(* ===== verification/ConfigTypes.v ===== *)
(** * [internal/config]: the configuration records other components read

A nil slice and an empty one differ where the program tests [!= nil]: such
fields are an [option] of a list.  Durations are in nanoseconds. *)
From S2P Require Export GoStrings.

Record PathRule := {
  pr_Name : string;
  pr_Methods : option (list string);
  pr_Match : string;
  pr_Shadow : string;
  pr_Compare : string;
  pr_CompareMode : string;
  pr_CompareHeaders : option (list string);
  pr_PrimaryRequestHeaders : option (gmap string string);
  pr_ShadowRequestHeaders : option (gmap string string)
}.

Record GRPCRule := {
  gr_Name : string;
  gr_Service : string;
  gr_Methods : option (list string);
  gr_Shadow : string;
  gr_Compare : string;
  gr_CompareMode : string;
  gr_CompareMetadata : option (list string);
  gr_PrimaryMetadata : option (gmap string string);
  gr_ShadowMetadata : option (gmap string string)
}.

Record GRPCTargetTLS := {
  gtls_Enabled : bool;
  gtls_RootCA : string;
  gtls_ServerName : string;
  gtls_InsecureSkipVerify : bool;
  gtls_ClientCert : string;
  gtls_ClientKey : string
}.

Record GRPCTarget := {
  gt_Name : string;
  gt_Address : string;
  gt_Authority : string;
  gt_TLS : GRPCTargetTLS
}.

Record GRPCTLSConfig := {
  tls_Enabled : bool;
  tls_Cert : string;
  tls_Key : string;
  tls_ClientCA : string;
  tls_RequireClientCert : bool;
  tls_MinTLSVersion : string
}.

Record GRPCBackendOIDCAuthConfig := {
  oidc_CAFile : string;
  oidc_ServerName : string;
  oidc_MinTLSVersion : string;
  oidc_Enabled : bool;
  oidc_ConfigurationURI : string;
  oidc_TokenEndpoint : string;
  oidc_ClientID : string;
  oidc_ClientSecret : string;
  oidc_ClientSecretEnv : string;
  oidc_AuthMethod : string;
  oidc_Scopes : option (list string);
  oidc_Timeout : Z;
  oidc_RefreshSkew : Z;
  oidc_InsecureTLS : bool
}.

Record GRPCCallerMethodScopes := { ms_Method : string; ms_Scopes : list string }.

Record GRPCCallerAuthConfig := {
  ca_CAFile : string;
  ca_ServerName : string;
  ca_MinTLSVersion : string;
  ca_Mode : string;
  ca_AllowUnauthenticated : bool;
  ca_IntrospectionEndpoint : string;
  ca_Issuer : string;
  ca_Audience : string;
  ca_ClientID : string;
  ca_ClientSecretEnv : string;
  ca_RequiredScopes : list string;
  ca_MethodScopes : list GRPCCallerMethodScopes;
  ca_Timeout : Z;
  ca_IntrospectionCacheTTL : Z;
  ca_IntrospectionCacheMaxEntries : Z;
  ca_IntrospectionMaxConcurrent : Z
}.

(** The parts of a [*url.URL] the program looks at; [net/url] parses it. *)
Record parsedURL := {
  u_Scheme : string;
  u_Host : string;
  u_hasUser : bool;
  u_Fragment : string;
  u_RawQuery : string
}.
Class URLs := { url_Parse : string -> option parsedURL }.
==
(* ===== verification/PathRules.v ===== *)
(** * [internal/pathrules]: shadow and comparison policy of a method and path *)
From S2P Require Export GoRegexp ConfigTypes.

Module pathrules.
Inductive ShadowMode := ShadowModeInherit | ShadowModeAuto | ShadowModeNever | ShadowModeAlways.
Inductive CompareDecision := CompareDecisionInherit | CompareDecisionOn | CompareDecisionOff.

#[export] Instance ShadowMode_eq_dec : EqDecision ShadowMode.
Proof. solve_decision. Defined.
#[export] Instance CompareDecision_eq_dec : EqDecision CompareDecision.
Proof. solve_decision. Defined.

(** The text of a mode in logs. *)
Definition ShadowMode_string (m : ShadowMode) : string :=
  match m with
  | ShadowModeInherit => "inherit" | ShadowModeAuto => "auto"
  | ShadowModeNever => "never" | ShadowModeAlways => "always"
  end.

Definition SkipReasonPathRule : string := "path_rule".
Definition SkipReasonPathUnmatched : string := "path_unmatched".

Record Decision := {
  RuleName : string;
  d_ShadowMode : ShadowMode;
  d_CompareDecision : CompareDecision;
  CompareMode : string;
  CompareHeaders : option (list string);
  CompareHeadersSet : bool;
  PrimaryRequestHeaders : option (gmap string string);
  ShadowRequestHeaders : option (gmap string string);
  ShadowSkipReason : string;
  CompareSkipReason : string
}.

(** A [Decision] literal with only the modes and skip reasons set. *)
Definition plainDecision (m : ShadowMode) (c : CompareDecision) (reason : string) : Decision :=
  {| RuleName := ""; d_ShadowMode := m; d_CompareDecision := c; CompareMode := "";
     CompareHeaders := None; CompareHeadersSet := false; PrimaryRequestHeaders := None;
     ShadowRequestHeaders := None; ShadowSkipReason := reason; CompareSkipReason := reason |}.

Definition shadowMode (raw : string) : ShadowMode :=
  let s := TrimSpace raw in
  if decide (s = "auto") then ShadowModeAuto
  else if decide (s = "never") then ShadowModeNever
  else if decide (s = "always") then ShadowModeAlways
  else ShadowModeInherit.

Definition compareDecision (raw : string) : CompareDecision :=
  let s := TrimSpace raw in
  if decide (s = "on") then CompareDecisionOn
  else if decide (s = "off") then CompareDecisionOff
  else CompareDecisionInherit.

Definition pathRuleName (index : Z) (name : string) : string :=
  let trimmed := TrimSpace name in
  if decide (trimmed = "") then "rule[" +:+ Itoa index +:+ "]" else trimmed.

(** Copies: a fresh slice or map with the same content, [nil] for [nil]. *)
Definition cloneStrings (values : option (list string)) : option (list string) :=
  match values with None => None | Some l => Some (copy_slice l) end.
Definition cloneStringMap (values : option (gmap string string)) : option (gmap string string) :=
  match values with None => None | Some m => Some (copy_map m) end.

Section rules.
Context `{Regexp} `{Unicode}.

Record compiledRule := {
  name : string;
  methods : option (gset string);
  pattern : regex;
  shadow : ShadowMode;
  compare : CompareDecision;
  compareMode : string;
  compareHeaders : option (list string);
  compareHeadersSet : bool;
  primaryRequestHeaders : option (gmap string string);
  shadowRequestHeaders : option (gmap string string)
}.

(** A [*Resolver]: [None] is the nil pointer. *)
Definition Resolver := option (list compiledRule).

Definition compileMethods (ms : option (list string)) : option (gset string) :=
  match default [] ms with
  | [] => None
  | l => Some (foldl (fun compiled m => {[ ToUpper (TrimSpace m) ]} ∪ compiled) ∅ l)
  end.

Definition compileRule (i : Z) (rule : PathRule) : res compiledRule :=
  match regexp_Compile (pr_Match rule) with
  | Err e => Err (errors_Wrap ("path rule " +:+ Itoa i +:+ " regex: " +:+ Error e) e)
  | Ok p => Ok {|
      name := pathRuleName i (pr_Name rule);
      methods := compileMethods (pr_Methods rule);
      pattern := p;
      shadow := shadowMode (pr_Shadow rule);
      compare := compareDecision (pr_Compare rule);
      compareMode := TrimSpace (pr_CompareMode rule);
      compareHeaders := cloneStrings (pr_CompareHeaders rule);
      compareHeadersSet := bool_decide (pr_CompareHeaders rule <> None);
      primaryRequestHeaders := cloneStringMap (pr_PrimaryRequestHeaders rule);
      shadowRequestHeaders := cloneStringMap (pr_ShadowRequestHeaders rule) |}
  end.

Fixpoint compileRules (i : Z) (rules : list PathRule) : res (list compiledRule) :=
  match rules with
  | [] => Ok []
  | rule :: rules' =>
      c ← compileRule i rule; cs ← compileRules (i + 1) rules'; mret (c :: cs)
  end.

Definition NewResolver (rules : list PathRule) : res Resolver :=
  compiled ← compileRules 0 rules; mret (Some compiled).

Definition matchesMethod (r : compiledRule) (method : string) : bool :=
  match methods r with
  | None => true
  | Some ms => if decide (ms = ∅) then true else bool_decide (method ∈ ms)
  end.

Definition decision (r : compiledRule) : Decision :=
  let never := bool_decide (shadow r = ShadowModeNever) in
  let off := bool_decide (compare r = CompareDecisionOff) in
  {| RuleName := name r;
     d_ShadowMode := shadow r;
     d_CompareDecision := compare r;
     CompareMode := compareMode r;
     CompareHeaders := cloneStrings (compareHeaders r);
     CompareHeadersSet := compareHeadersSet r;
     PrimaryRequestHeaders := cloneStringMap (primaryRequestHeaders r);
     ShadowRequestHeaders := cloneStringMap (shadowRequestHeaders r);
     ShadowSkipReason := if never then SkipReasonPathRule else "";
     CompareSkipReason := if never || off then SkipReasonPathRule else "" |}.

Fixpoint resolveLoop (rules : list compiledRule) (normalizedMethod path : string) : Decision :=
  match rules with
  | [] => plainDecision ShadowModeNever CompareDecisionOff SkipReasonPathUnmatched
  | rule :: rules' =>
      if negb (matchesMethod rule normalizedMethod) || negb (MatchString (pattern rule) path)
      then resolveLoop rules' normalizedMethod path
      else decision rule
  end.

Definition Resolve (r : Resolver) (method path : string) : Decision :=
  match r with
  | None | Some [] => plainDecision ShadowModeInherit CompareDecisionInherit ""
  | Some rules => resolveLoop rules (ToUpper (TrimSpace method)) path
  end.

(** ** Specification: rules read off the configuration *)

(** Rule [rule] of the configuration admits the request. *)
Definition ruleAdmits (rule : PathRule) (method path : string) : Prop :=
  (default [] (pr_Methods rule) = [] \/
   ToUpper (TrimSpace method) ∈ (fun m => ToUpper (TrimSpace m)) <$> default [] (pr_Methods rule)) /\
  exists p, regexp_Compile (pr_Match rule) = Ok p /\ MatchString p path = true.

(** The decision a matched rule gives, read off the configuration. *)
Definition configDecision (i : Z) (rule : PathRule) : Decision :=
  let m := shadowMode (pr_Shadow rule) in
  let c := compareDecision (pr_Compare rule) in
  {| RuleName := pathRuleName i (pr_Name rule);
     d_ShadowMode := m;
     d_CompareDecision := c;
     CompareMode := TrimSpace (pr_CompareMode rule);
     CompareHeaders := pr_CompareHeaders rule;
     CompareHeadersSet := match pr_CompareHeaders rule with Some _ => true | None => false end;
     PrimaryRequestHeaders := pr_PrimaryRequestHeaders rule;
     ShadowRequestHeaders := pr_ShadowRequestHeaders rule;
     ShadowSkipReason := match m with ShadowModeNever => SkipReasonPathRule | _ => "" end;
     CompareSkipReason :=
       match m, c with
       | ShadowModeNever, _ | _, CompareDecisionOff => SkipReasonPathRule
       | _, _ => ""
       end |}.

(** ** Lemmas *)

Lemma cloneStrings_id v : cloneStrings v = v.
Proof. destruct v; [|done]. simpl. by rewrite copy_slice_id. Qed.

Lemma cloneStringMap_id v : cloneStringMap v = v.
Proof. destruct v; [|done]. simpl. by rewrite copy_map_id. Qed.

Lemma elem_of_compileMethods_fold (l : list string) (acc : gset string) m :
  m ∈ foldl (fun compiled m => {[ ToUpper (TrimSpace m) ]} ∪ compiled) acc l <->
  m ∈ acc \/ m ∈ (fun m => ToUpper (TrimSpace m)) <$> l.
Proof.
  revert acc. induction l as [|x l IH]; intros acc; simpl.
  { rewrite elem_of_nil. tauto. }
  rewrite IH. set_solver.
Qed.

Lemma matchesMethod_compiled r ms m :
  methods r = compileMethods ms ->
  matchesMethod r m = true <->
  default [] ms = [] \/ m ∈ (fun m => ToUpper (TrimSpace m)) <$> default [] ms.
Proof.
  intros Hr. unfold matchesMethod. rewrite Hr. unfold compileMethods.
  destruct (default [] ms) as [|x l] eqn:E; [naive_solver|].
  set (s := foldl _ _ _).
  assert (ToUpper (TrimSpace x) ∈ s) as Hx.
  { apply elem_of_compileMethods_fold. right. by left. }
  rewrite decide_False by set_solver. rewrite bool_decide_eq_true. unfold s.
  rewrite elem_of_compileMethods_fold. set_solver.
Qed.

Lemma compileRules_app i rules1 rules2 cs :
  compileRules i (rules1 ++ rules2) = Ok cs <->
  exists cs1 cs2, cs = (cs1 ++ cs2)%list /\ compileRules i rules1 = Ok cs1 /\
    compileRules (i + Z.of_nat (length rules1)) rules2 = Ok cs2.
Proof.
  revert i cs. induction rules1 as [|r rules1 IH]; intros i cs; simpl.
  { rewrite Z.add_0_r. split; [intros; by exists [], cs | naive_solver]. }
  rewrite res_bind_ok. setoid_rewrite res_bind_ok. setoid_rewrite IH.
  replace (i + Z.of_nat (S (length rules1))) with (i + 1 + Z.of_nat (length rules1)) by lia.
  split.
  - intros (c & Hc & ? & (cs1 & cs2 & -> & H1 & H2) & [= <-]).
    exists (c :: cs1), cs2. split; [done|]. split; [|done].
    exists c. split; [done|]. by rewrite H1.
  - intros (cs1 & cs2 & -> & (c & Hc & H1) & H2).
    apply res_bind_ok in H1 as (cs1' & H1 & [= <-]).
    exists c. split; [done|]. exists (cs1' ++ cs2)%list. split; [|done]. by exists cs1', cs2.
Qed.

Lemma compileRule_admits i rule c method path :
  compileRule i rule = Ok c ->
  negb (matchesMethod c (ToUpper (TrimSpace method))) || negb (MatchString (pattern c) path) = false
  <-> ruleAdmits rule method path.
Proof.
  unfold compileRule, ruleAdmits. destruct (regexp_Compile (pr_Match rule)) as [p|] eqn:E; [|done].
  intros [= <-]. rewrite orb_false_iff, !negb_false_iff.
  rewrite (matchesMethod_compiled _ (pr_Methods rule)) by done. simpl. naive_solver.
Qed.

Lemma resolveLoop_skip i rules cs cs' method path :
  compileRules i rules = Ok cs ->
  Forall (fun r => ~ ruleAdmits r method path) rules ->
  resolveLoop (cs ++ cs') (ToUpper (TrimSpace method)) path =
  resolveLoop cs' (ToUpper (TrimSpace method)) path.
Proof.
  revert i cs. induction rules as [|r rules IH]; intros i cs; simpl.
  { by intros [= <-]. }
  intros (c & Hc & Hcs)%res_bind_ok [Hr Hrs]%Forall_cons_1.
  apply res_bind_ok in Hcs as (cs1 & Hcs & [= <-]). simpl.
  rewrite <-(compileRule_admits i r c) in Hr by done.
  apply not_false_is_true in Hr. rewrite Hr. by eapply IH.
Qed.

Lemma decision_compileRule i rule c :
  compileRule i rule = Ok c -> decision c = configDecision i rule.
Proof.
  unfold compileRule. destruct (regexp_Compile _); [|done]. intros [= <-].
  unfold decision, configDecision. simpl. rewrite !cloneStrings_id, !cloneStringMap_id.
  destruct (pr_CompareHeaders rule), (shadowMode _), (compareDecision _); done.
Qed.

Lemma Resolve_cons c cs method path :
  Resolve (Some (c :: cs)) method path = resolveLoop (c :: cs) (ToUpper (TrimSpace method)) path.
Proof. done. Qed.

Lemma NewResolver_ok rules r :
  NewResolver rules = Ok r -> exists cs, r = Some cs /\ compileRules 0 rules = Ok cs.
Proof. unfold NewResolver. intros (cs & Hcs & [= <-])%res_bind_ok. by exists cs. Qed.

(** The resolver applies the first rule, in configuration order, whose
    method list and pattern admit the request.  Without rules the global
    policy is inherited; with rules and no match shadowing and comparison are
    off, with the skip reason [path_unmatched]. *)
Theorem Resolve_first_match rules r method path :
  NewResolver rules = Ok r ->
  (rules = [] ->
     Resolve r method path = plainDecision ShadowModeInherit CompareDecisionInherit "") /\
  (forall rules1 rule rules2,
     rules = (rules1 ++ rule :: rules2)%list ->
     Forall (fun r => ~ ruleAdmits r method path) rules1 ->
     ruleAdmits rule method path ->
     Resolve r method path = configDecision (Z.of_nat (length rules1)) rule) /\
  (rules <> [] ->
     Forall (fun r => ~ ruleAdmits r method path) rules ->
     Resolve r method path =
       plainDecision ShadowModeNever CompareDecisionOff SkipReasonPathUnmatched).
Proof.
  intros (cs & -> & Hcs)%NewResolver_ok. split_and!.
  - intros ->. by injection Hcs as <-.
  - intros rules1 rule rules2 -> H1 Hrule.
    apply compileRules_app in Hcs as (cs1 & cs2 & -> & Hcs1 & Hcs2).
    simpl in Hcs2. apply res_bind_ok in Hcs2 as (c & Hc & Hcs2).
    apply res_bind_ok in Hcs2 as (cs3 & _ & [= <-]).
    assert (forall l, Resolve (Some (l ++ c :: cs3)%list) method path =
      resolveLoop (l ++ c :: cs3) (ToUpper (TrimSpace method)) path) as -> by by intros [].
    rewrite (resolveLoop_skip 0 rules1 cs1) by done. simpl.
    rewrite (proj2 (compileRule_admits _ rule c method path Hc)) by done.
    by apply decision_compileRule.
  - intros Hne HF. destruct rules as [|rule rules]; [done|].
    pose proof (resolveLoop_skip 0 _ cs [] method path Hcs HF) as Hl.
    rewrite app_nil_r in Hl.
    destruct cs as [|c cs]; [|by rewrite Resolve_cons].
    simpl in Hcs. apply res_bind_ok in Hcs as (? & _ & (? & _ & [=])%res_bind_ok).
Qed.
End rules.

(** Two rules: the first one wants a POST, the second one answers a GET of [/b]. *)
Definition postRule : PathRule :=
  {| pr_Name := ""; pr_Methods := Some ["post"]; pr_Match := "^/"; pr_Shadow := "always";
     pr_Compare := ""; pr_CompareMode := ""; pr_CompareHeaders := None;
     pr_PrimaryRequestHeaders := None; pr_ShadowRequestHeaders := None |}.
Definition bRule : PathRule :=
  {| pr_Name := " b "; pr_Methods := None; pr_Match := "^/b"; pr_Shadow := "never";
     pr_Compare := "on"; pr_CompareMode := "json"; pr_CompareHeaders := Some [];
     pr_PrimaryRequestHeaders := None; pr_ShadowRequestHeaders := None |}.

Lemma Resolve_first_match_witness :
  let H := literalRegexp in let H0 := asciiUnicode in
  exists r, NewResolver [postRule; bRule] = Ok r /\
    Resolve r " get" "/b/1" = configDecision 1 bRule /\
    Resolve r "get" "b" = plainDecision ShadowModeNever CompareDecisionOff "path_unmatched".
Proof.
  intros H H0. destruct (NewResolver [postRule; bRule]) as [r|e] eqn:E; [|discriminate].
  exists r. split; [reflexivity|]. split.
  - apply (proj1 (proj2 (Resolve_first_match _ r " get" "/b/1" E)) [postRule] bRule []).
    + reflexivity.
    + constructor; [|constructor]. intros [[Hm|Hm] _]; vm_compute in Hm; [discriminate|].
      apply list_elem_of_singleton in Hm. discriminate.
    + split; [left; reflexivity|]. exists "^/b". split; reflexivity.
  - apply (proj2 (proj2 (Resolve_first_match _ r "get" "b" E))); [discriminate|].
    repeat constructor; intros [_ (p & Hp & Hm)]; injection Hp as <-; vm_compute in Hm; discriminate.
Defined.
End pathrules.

> [What is needed]:
Extract, from the material above, each line holding the word "assert".

> [Response to the exercise]:
  assert (ToUpper (TrimSpace x) ∈ s) as Hx.
    assert (forall l, Resolve (Some (l ++ c :: cs3)%list) method path =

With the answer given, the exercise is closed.